Work instructions: Please reproduce the data below exactly, from the first line through the line containing "Definition _embedding_cache_key (EMBEDDING_PROVIDER", and leave every later line out.

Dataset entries
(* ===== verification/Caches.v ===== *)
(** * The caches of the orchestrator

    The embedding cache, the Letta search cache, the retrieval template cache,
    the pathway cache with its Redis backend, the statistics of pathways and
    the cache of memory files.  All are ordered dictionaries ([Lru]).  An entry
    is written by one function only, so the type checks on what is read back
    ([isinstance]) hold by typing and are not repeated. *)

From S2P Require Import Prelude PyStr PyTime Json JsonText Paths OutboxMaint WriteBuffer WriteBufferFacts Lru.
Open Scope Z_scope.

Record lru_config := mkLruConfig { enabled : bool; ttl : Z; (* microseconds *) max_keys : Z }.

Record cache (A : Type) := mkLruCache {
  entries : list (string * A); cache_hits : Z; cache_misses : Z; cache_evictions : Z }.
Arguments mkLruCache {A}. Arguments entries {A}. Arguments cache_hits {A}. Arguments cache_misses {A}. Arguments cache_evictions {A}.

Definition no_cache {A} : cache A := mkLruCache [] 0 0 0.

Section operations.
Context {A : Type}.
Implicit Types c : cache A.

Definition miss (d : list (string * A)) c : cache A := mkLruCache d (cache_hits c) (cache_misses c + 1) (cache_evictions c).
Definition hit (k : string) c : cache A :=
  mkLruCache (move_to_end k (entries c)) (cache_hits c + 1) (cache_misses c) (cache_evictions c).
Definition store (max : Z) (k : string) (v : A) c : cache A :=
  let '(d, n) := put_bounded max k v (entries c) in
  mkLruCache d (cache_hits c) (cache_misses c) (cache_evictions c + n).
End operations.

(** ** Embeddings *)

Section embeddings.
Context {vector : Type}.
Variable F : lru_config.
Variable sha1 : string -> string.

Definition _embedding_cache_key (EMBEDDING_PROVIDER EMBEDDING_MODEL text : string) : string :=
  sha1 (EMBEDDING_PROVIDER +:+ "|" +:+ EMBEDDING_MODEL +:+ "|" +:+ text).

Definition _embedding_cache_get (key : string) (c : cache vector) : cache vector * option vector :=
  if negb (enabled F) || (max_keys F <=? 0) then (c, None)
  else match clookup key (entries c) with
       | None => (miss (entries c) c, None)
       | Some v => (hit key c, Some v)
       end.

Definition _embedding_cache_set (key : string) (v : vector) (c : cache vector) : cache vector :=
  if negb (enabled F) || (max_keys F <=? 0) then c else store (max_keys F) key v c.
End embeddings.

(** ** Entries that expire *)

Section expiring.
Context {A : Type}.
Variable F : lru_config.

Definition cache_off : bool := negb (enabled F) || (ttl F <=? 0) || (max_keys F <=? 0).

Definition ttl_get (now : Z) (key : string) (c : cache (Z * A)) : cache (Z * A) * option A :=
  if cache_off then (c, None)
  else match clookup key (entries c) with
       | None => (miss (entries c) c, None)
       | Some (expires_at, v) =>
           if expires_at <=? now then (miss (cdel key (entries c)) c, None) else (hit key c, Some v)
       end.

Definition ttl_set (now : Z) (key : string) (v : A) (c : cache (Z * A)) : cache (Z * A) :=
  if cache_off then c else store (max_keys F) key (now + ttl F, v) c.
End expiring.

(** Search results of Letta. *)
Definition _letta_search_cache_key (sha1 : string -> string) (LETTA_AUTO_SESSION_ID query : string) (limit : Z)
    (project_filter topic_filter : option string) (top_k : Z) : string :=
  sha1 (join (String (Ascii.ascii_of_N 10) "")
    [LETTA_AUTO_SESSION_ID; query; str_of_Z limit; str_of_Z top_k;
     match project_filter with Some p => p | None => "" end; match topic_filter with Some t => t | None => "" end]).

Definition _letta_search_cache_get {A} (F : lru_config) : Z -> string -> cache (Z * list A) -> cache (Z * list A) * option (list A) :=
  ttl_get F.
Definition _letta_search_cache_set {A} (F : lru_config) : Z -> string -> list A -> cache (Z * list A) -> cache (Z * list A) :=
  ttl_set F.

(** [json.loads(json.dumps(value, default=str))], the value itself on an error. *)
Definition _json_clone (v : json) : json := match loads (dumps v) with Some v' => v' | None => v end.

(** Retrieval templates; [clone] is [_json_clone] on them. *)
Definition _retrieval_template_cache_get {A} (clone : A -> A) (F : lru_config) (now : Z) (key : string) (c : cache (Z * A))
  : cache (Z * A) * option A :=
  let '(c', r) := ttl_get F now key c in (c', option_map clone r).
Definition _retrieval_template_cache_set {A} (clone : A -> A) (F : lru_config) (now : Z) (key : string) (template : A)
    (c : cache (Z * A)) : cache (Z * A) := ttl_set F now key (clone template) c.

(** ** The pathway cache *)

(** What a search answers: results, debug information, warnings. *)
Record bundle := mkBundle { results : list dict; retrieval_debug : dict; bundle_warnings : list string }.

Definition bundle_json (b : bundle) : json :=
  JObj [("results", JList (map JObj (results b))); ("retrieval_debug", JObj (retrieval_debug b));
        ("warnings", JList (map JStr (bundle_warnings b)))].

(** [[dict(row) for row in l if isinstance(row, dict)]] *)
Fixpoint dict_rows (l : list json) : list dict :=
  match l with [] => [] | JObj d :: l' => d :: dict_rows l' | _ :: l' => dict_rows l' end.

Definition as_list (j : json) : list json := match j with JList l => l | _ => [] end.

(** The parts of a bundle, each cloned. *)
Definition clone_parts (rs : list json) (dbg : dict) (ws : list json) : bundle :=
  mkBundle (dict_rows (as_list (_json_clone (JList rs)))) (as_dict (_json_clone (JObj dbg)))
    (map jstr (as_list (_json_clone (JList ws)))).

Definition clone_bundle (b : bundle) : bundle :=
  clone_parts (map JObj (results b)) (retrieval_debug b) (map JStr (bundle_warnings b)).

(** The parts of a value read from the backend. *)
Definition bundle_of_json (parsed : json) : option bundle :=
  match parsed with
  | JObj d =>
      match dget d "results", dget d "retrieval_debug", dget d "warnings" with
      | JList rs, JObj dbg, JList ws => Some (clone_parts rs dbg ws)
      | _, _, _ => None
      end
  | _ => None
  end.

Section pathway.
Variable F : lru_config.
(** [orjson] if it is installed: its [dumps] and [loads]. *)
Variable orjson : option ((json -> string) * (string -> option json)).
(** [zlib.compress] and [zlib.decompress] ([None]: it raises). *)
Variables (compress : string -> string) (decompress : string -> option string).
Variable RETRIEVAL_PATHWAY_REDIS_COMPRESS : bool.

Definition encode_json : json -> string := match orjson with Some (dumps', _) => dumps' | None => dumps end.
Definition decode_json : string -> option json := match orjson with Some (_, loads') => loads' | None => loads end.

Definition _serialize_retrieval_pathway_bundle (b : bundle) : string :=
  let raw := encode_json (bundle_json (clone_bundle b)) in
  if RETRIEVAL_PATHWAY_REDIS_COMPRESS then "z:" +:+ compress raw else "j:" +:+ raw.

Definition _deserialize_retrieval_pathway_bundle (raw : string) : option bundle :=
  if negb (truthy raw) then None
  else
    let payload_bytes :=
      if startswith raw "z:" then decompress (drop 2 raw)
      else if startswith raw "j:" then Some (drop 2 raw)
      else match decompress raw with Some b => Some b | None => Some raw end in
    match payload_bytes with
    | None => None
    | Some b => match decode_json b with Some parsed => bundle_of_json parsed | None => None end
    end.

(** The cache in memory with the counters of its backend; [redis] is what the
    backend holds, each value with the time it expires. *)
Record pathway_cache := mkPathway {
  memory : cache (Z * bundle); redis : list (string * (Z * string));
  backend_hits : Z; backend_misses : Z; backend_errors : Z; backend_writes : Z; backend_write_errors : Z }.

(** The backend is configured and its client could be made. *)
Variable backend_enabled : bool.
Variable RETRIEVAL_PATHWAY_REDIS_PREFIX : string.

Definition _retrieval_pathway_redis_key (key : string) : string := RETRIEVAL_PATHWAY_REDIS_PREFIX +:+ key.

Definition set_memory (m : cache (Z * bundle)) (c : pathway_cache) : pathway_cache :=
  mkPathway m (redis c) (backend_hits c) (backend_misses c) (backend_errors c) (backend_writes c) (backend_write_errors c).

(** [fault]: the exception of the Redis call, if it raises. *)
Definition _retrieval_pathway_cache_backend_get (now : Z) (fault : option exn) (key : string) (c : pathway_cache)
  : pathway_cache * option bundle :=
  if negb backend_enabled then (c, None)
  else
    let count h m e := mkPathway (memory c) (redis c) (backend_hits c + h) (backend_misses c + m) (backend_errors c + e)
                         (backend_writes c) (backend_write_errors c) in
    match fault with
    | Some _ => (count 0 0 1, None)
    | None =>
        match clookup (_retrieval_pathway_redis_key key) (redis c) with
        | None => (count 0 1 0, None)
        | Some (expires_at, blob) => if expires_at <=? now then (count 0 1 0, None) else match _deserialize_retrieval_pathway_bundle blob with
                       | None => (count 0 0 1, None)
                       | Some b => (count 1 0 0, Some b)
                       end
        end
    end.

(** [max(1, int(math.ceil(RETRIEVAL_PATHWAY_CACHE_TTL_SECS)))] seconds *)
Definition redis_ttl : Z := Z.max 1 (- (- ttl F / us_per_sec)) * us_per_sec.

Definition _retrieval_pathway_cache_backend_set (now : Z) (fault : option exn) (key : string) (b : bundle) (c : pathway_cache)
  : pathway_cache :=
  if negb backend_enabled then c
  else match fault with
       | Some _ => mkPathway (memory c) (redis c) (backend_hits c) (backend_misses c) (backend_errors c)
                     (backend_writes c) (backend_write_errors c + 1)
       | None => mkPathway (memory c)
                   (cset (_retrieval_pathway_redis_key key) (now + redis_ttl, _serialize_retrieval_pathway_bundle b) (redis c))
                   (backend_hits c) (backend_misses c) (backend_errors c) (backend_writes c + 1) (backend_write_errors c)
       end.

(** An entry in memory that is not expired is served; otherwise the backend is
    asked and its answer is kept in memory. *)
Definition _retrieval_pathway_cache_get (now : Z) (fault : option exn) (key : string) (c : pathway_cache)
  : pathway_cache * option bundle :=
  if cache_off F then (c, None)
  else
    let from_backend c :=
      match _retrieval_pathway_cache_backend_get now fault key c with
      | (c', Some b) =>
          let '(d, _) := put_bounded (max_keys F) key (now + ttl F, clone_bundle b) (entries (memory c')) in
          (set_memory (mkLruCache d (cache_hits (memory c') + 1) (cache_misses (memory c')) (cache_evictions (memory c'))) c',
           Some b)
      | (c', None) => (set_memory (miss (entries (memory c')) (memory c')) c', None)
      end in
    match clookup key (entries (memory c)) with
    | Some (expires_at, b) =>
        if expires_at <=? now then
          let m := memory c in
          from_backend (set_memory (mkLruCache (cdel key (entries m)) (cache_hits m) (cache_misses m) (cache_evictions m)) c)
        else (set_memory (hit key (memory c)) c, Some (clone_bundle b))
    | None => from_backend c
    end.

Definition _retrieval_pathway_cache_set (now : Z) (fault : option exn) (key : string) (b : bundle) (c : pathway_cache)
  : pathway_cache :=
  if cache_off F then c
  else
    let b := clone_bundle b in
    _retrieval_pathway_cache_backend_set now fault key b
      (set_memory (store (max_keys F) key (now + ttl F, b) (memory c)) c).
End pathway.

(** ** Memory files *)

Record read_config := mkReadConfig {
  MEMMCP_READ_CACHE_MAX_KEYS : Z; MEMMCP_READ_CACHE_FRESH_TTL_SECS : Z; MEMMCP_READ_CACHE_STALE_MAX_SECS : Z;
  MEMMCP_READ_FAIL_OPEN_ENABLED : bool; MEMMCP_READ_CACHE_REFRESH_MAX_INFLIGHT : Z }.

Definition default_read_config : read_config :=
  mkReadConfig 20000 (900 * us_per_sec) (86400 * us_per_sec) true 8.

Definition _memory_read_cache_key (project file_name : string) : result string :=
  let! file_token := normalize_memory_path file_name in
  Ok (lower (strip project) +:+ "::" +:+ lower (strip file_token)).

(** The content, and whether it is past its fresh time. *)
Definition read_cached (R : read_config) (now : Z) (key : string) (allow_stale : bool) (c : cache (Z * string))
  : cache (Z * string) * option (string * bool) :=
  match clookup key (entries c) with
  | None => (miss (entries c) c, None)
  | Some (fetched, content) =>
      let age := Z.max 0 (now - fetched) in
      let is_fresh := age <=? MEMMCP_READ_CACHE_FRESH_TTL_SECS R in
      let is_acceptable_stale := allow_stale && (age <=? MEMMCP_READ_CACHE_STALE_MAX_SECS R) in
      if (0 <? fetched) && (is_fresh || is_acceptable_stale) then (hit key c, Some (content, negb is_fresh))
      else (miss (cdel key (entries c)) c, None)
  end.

Response to this task:
(* ===== verification/Caches.v ===== *)
(** * The caches of the orchestrator

    The embedding cache, the Letta search cache, the retrieval template cache,
    the pathway cache with its Redis backend, the statistics of pathways and
    the cache of memory files.  All are ordered dictionaries ([Lru]).  An entry
    is written by one function only, so the type checks on what is read back
    ([isinstance]) hold by typing and are not repeated. *)

From S2P Require Import Prelude PyStr PyTime Json JsonText Paths OutboxMaint WriteBuffer WriteBufferFacts Lru.
Open Scope Z_scope.

Record lru_config := mkLruConfig { enabled : bool; ttl : Z; (* microseconds *) max_keys : Z }.

Record cache (A : Type) := mkLruCache {
  entries : list (string * A); cache_hits : Z; cache_misses : Z; cache_evictions : Z }.
Arguments mkLruCache {A}. Arguments entries {A}. Arguments cache_hits {A}. Arguments cache_misses {A}. Arguments cache_evictions {A}.

Definition no_cache {A} : cache A := mkLruCache [] 0 0 0.

Section operations.
Context {A : Type}.
Implicit Types c : cache A.

Definition miss (d : list (string * A)) c : cache A := mkLruCache d (cache_hits c) (cache_misses c + 1) (cache_evictions c).
Definition hit (k : string) c : cache A :=
  mkLruCache (move_to_end k (entries c)) (cache_hits c + 1) (cache_misses c) (cache_evictions c).
Definition store (max : Z) (k : string) (v : A) c : cache A :=
  let '(d, n) := put_bounded max k v (entries c) in
  mkLruCache d (cache_hits c) (cache_misses c) (cache_evictions c + n).
End operations.

(** ** Embeddings *)

Section embeddings.
Context {vector : Type}.
Variable F : lru_config.
Variable sha1 : string -> string.

Definition _embedding_cache_key (EMBEDDING_PROVIDER EMBEDDING_MODEL text : string) : string :=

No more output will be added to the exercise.